[Dataset entries]
################
Lemma read_body_escape rs rest fuel :
  forallb valid_rune rs = true ->
  (length (flat_map escape_seg (map (fun r => Seg r (encode_rune r)) rs)) < fuel)%nat ->
  read_body fuel (flat_map escape_seg (map (fun r => Seg r (encode_rune r)) rs) ++ quote_b :: rest)
    = Some (encode rs, rest).
Proof.
  revert fuel. induction rs as [|r rs IH]; intros fuel Hv Hf.
  { destruct fuel; [simpl in Hf; lia|]. done. }
  simpl in Hv. apply andb_true_iff in Hv as [Hr Hrs]. cbn [map flat_map] in *.
  rewrite length_app in Hf. rewrite <- app_assoc.
  destruct (read_char_escape r (flat_map escape_seg (map (fun r => Seg r (encode_rune r)) rs) ++ quote_b :: rest) Hr)
    as (Hc & d & t & He & Hd).
  destruct fuel as [|fuel]; [lia|]. cbn [read_body].
  rewrite He in Hc, Hf |- *. cbn [app] in Hc |- *. rewrite Hd, Hc.
  simpl in Hf. rewrite IH by (try done; lia). done.
Qed.

Lemma read_print_str s rest :
  ValidString s = true ->
  exists t, print_str s ++ rest = quote_b :: t /\ read_body (S (length t)) t = Some (s, rest).
Proof.
  intros Hv. apply ValidString_encode in Hv as [Hr He]. revert Hr He.
  generalize (runes s). intros rs Hr <-.
  assert (segs (encode rs) = map (fun r => Seg r (encode_rune r)) rs) as Hs.
  { pose proof (segs_encode rs [] Hr) as H. by rewrite !app_nil_r in H. }
  unfold print_str. rewrite Hs.
  exists (flat_map escape_seg (map (fun r => Seg r (encode_rune r)) rs) ++ quote_b :: rest).
  split; [cbn [app]; by rewrite <- app_assoc|]. apply read_body_escape; [done|]. rewrite length_app. simpl. lia.
Qed.

(** ** Whole documents *)

Fixpoint jdepth (j : json) : Z :=
  match j with
  | JArr l => 1 + fold_right Z.max 0 (map jdepth l)
  | JObj l => 1 + fold_right Z.max 0 (map (fun kv => jdepth kv.2) l)
  | _ => 0
  end.

(** What [json.Marshal] can produce: valid UTF-8 and well-formed numbers. *)
Fixpoint printable (j : json) : bool :=
  match j with
  | JNull | JBool _ => true
  | JNum l => valid_number l && forallb num_char l
  | JStr s => ValidString s
  | JArr l => forallb printable l
  | JObj l => forallb (fun kv => ValidString kv.1 && printable kv.2) l
  end.

(** A number must not run into what follows it. *)
Definition num_end (rest : str) : Prop :=
  match rest with [] => True | c :: _ => num_char c = false end.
################
ASSIGNMENT
Output the data above without altering a line.

WRITTEN SOLUTION
Lemma read_body_escape rs rest fuel :
  forallb valid_rune rs = true ->
  (length (flat_map escape_seg (map (fun r => Seg r (encode_rune r)) rs)) < fuel)%nat ->
  read_body fuel (flat_map escape_seg (map (fun r => Seg r (encode_rune r)) rs) ++ quote_b :: rest)
    = Some (encode rs, rest).
Proof.
  revert fuel. induction rs as [|r rs IH]; intros fuel Hv Hf.
  { destruct fuel; [simpl in Hf; lia|]. done. }
  simpl in Hv. apply andb_true_iff in Hv as [Hr Hrs]. cbn [map flat_map] in *.
  rewrite length_app in Hf. rewrite <- app_assoc.
  destruct (read_char_escape r (flat_map escape_seg (map (fun r => Seg r (encode_rune r)) rs) ++ quote_b :: rest) Hr)
    as (Hc & d & t & He & Hd).
  destruct fuel as [|fuel]; [lia|]. cbn [read_body].
  rewrite He in Hc, Hf |- *. cbn [app] in Hc |- *. rewrite Hd, Hc.
  simpl in Hf. rewrite IH by (try done; lia). done.
Qed.

Lemma read_print_str s rest :
  ValidString s = true ->
  exists t, print_str s ++ rest = quote_b :: t /\ read_body (S (length t)) t = Some (s, rest).
Proof.
  intros Hv. apply ValidString_encode in Hv as [Hr He]. revert Hr He.
  generalize (runes s). intros rs Hr <-.
  assert (segs (encode rs) = map (fun r => Seg r (encode_rune r)) rs) as Hs.
  { pose proof (segs_encode rs [] Hr) as H. by rewrite !app_nil_r in H. }
  unfold print_str. rewrite Hs.
  exists (flat_map escape_seg (map (fun r => Seg r (encode_rune r)) rs) ++ quote_b :: rest).
  split; [cbn [app]; by rewrite <- app_assoc|]. apply read_body_escape; [done|]. rewrite length_app. simpl. lia.
Qed.

(** ** Whole documents *)

Fixpoint jdepth (j : json) : Z :=
  match j with
  | JArr l => 1 + fold_right Z.max 0 (map jdepth l)
  | JObj l => 1 + fold_right Z.max 0 (map (fun kv => jdepth kv.2) l)
  | _ => 0
  end.

(** What [json.Marshal] can produce: valid UTF-8 and well-formed numbers. *)
Fixpoint printable (j : json) : bool :=
  match j with
  | JNull | JBool _ => true
  | JNum l => valid_number l && forallb num_char l
  | JStr s => ValidString s
  | JArr l => forallb printable l
  | JObj l => forallb (fun kv => ValidString kv.1 && printable kv.2) l
  end.

(** A number must not run into what follows it. *)
Definition num_end (rest : str) : Prop :=
  match rest with [] => True | c :: _ => num_char c = false end.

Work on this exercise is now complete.